Inhibition of rat hepatic thyroxine 5'-monodeiodinase by propylthiouracil: relation to site of interaction of thyroxine and glutathione.

When rat liver cytosol, dialyzed free of glutathione, was chromatographed on Sephadex G-100 after incubation with 35S-propylthiouracil, 2 peaks of bound radioactivity were observed, 1 of which contained nearly all the thyroxine 5'-monodeiodinase activity in rat liver cytosol. Binding of propylthiouracil to this peak was inhibited by glutathione but not by thyroxine. Approximately 25% of 35S-propylthiouracil initially bound to the thyroxine 5'-monodeiodinating activity peak remained bound after dialysis, precipitation with trichloroacetic acid, and multipe extractions with ethanol, methanol, and chloroform, suggesting that binding was at least in part covalent.
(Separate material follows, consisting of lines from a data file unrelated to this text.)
Definition exec_simple (st : Simple) (ns : NS) (s : State) : Outcome :=
  match st with
  | SPass => Next ns s
  | SImportSys => Next (mkNS (vars ns) true) s
  | SSpin => spin ns s
  | SAssign x e =>
      match eval_expr ns e with
      | inl v => Next (mkNS (dict_set (vars ns) x v) (sys_imported ns)) s
      | inr err => Throw err ns s
      end
  | SExpr e =>
      match eval_expr ns e with
      | inl _ => Next ns s
      | inr err => Throw err ns s
      end
  | SPrint e =>
      match eval_expr ns e with
      | inl v => write_to (sys_stdout s) (str_of v ++ nl) ns s
      | inr err => Throw err ns s
      end
  | SPrintErr e =>
      match eval_expr ns e with
      | inl v =>
          with_sys ns s (write_to (sys_stderr s) (str_of v ++ nl) ns s)
      | inr err => Throw err ns s
      end
  | SCloseOut => with_sys ns s (Next ns (close_stream (sys_stdout s) s))
  | SCloseErr => with_sys ns s (Next ns (close_stream (sys_stderr s) s))
  | SDirect text => with_sys ns s (write_to Fd1 text ns s)
  | SPlant text =>
      with_sys ns s (Next ns (plant (sys_stdout s) (Gives (VStr text)) s))
  | SAssert e msg =>
      match eval_expr ns e with
      | inl v =>
          if truthy v then Next ns s
          else
            match msg with
            | None => Throw (assert_exc None) ns s
            | Some me =>
                match eval_expr ns me with
                | inl mv => Throw (assert_exc (Some (str_of mv))) ns s
                | inr err => Throw err ns s
                end
            end
      | inr err => Throw err ns s
      end
  | SRaise c None => Throw (new_exc c EmptyString) ns s
  | SRaise c (Some a) =>
      match eval_atom ns a with
      | inl v => Throw (new_exc c (str_of v)) ns s
      | inr err => Throw err ns s
      end
  end.

Fixpoint exec_block (ss : list Simple) (ns : NS) (s : State) : Outcome :=
  match ss with
  | [] => Next ns s
  | st :: ss' =>
      match exec_simple st ns s with
      | Next ns' s' => exec_block ss' ns' s'
      | o => o
      end
  end.

(** CPython 3.11 raises what a signal handler raises at the instruction
    before the one it resumes at.  For a busy loop that is the instruction
    before the loop: when the loop opens the body of a [try] statement,
    that instruction is the [try] line, which no [except] clause covers,
    and the exception leaves the statement; after any other statement of
    the body it is caught like every other exception. *)
Definition exec_stmt (st : Stmt) (ns : NS) (s : State) : Outcome :=
  match st with
  | Line st => exec_simple st ns s
  | Try (SSpin :: _) _ _ => spin ns s
  | Try body c handler =>
      match exec_block body ns s with
      | Throw e ns' s' =>
          if isinstance e c then exec_block handler ns' s'
          else Throw e ns' s'
      | o => o
      end
  end.

Fixpoint exec_prog (p : list Stmt) (ns : NS) (s : State) : Outcome :=
  match p with
  | [] => Next ns s
  | st :: p' =>
      match exec_stmt st ns s with
      | Next ns' s' => exec_prog p' ns' s'
      | o => o
      end
  end.

Definition run (p : list Stmt) (ns : NS) (s : State) : Run NS :=
  match exec_prog p ns s with
  | Next ns' s' => Finished ns' s' Returned
  | Throw e ns' s' => Finished ns' s' (Raised e)
  | Hang => NoReturn
  end.

(** The last line of a traceback; the frame lines, which name files of
    the host, are left out. *)
Definition traceback (e : PyExc) : string :=
  "Traceback (most recent call last):" ++ nl
  ++ match exc_mro e with c :: _ => class_name c | [] => EmptyString end
  ++ match exc_str e with
     | Str EmptyString => EmptyString
     | Str m => ": " ++ m
     | StrRaises _ => ": <exception str() failed>"
     end
  ++ nl.

(** ** The JSON decoder

    [json.loads] on the texts whose strings use no [\u] escape: the
    grammar of [json.scanner] and the messages of [json.decoder]. *)

Inductive JRes (A : Type) : Type :=
| JOk (a : A) (rest : list ascii) (pos : nat)
| JErr (msg : string) (pos : nat).
Arguments JOk {A}.
Arguments JErr {A}.

Definition is_ws (c : ascii) : bool :=
  let n := nat_of_ascii c in
  (Nat.eqb n 32 || Nat.eqb n 9 || Nat.eqb n 10 || Nat.eqb n 13)%bool.

Fixpoint skip_ws (cs : list ascii) (pos : nat) : list ascii * nat :=
  match cs with
  | c :: cs' => if is_ws c then skip_ws cs' (S pos) else (cs, pos)
  | [] => (cs, pos)
  end.

Definition unescape (c : ascii) : option ascii :=
  let n := nat_of_ascii c in
  if Nat.eqb n 34 then Some c
  else if Nat.eqb n 92 then Some c
  else if Nat.eqb n 47 then Some c
  else if Ascii.eqb c "b" then Some "008"%char
  else if Ascii.eqb c "f" then Some "012"%char
  else if Ascii.eqb c "n" then Some "010"%char
  else if Ascii.eqb c "r" then Some "013"%char
  else if Ascii.eqb c "t" then Some "009"%char
  else None.

(** The characters after an opening quote, up to the closing one. *)
Fixpoint scanstring (cs : list ascii) (pos start : nat) (acc : string)
  : JRes string :=
  match cs with
  | [] => JErr "Unterminated string starting at" start
  | c :: cs' =>
      if Nat.eqb (nat_of_ascii c) 34 then JOk acc cs' (S pos)
      else if Nat.eqb (nat_of_ascii c) 92 then
        match cs' with
        | [] => JErr "Unterminated string starting at" start
        | e :: cs'' =>
            match unescape e with
            | Some ch =>
                scanstring cs'' (S (S pos)) start
                  (acc ++ String ch EmptyString)
            | None => JErr "Invalid \escape" pos
            end
        end
      else if Nat.ltb (nat_of_ascii c) 32
      then JErr "Invalid control character at" pos
      else scanstring cs' (S pos) start (acc ++ String c EmptyString)
  end.

Fixpoint take_digits (cs : list ascii) : list ascii * list ascii :=
  match cs with
  | c :: cs' =>
      if is_digit c
      then let (ds, rest) := take_digits cs' in (c :: ds, rest)
      else ([], cs)
  | [] => ([], [])
  end.

(** The integer part of a number: an optional minus sign, then a single
    zero or a digit string that does not start with zero. *)
Definition scan_int (cs : list ascii) : option (list ascii * list ascii) :=
  let (sign, body) :=
    match cs with
    | c :: cs' => if Ascii.eqb c "-" then ([c], cs') else ([], cs)
    | [] => ([], cs)
    end in
  match body with
  | c :: cs' =>
      if Ascii.eqb c "0" then Some ((sign ++ [c])%list, cs')
      else if is_digit c
      then let (ds, rest) := take_digits body in Some ((sign ++ ds)%list, rest)
      else None
  | [] => None
  end.

(** The optional fraction: a dot and at least one digit. *)
Definition scan_frac (cs : list ascii) : list ascii * list ascii :=
  match cs with
  | c :: cs' =>
      if Ascii.eqb c "." then
        match take_digits cs' with
        | ([], _) => ([], cs)
        | (ds, rest) => (c :: ds, rest)
        end
      else ([], cs)
  | [] => ([], cs)
  end.

(** The optional exponent: [e] or [E], an optional sign, at least one
    digit. *)
Definition scan_exp (cs : list ascii) : list ascii * list ascii :=
  match cs with
  | c :: cs' =>
      if (Ascii.eqb c "e" || Ascii.eqb c "E")%bool then
        let (sign, body) :=
          match cs' with
          | d :: cs'' =>
              if (Ascii.eqb d "-" || Ascii.eqb d "+")%bool
              then ([d], cs'') else ([], cs')
          | [] => ([], cs')
          end in
        match take_digits body with
        | ([], _) => ([], cs)
        | (ds, rest) => ((c :: sign ++ ds)%list, rest)
        end
      else ([], cs)
  | [] => ([], cs)
  end.

Definition int_value (ds : list ascii) : Z :=
  match ds with
  | c :: ds' =>
      if Ascii.eqb c "-"
      then match digits_value 0 (string_of_list_ascii ds') with
           | Some z => (- z)%Z
           | None => 0%Z
           end
      else match digits_value 0 (string_of_list_ascii ds) with
           | Some z => z
           | None => 0%Z
           end
  | [] => 0%Z
  end.

Definition scan_number (cs : list ascii) (pos : nat) : option (JRes PyVal) :=
  match scan_int cs with
  | None => None
  | Some (ip, r1) =>
      let (fp, r2) := scan_frac r1 in
      let (ep, r3) := scan_exp r2 in
      let pos' := pos + length ip + length fp + length ep in
      match fp, ep with
      | [], [] => Some (JOk (VInt (int_value ip)) r3 pos')
      | _, _ =>
          Some (JOk (VFloat (string_of_list_ascii (ip ++ fp ++ ep)%list)) r3 pos')
      end
  end.

Fixpoint strip_chars (p : string) (cs : list ascii) : option (list ascii) :=
  match p, cs with
  | EmptyString, _ => Some cs
  | String a p', b :: cs' => if Ascii.eqb a b then strip_chars p' cs' else None
  | String _ _, [] => None
  end.

Definition constants : list (string * PyVal) :=
  [ ("null", VNone); ("true", VBool true); ("false", VBool false);
    ("NaN", VFloat "NaN"); ("Infinity", VFloat "Infinity");
    ("-Infinity", VFloat "-Infinity") ].

Definition scan_constant (cs : list ascii) (pos : nat) : option (JRes PyVal) :=
  first_some
    (fun kv =>
       match strip_chars (fst kv) cs with
       | Some rest => Some (JOk (snd kv) rest (pos + String.length (fst kv)))
       | None => None
       end) constants.

Fixpoint scan_once (fuel : nat) (cs : list ascii) (pos : nat) {struct fuel}
  : JRes PyVal :=
  match fuel with
  | O => JErr "Expecting value" pos
  | S f =>
      match cs with
      | [] => JErr "Expecting value" pos
      | c :: cs' =>
          if Nat.eqb (nat_of_ascii c) 34 then
            match scanstring cs' (S pos) pos EmptyString with
            | JOk s rest p => JOk (VStr s) rest p
            | JErr msg p => JErr msg p
            end
          else if Ascii.eqb c "{" then
            let (cs1, p1) := skip_ws cs' (S pos) in
            match cs1 with
            | d :: r =>
                if Ascii.eqb d "}" then JOk (VDict []) r (S p1)
                else if Nat.eqb (nat_of_ascii d) 34
                then members f [] r (S p1) p1
                else JErr "Expecting property name enclosed in double quotes"
                       p1
            | [] =>
                JErr "Expecting property name enclosed in double quotes" p1
            end
          else if Ascii.eqb c "[" then
            let (cs1, p1) := skip_ws cs' (S pos) in
            match cs1 with
            | d :: r =>
                if Ascii.eqb d "]" then JOk (VList []) r (S p1)
                else elements f [] cs1 p1
            | [] => JErr "Expecting value" p1
            end
          else
            match scan_constant cs pos with
            | Some r => r
            | None =>
                match scan_number cs pos with
                | Some r => r
                | None => JErr "Expecting value" pos
                end
            end
      end
  end

(** After the opening quote of a key, at [pos]; the quote is at [qpos]. *)
with members (fuel : nat) (acc : Dict) (cs : list ascii) (pos qpos : nat)
    {struct fuel} : JRes PyVal :=
  match fuel with
  | O => JErr "Expecting value" pos
  | S f =>
      match scanstring cs pos qpos EmptyString with
      | JErr msg p => JErr msg p
      | JOk key cs1 p1 =>
          let (cs2, p2) := skip_ws cs1 p1 in
          match strip_chars ":" cs2 with
          | None => JErr "Expecting ':' delimiter" p2
          | Some r =>
              let (cs3, p3) := skip_ws r (S p2) in
              match scan_once f cs3 p3 with
              | JErr msg p => JErr msg p
              | JOk v cs4 p4 =>
                  let (cs5, p5) := skip_ws cs4 p4 in
                  match cs5 with
                  | d :: r5 =>
                      if Ascii.eqb d "}"
                      then JOk (VDict (dict_set acc key v)) r5 (S p5)
                      else if Ascii.eqb d "," then
                        let (cs6, p6) := skip_ws r5 (S p5) in
                        match cs6 with
                        | q :: r6 =>
                            if Nat.eqb (nat_of_ascii q) 34
                            then members f (dict_set acc key v) r6 (S p6) p6
                            else JErr
                              "Expecting property name enclosed in double quotes"
                              p6
                        | [] =>
                            JErr
                              "Expecting property name enclosed in double quotes"
                              p6
                        end
                      else JErr "Expecting ',' delimiter" p5
                  | [] => JErr "Expecting ',' delimiter" p5
                  end
              end
          end
      end
  end

(** At the start of an array item. *)
with elements (fuel : nat) (acc : list PyVal) (cs : list ascii) (pos : nat)
    {struct fuel} : JRes PyVal :=
  match fuel with
  | O => JErr "Expecting value" pos
  | S f =>
      match scan_once f cs pos with
      | JErr msg p => JErr msg p
      | JOk v cs1 p1 =>
          let (cs2, p2) := skip_ws cs1 p1 in
          match cs2 with
          | d :: r =>
              if Ascii.eqb d "]" then JOk (VList (acc ++ [v])%list) r (S p2)
              else if Ascii.eqb d "," then
                let (cs3, p3) := skip_ws r (S p2) in elements f (acc ++ [v])%list cs3 p3
              else JErr "Expecting ',' delimiter" p2
          | [] => JErr "Expecting ',' delimiter" p2
          end
      end
  end.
Dialysis studies showed that the presumed covalent binding of 35S-propylthiouracil to the thyroxine 5'-monodeiodinase peak could be inhibited by glutathione, dithioerythritol, and unlabelled propylthiouracil but not by oxidized glutathione or thyroxine. Conversely, thyroxine binding was unaffected by thiol compounds. We studied the kinetics of thyroxine 5'-monodeiodination by radioimmunoassay techniques using rat liver homogenates as source of enzyme and observed the dependence of enzymic reaction upon glutathione (Km = 2.4 mM). Propylthiouracil inhibited the reaction and this inhibition could be overcome with increasing glutathione concentrations. We conclude that the thiol-dependent thyroxine 5'-monodeiodinase is inhibited by propylthiouracil through its covalent binding, probably as mixed disulfide, to s site on the enzyme at which glutathione interacts either as a cosubstrate or reducing agent. This binding site is separate from the site at which thyroxine binds.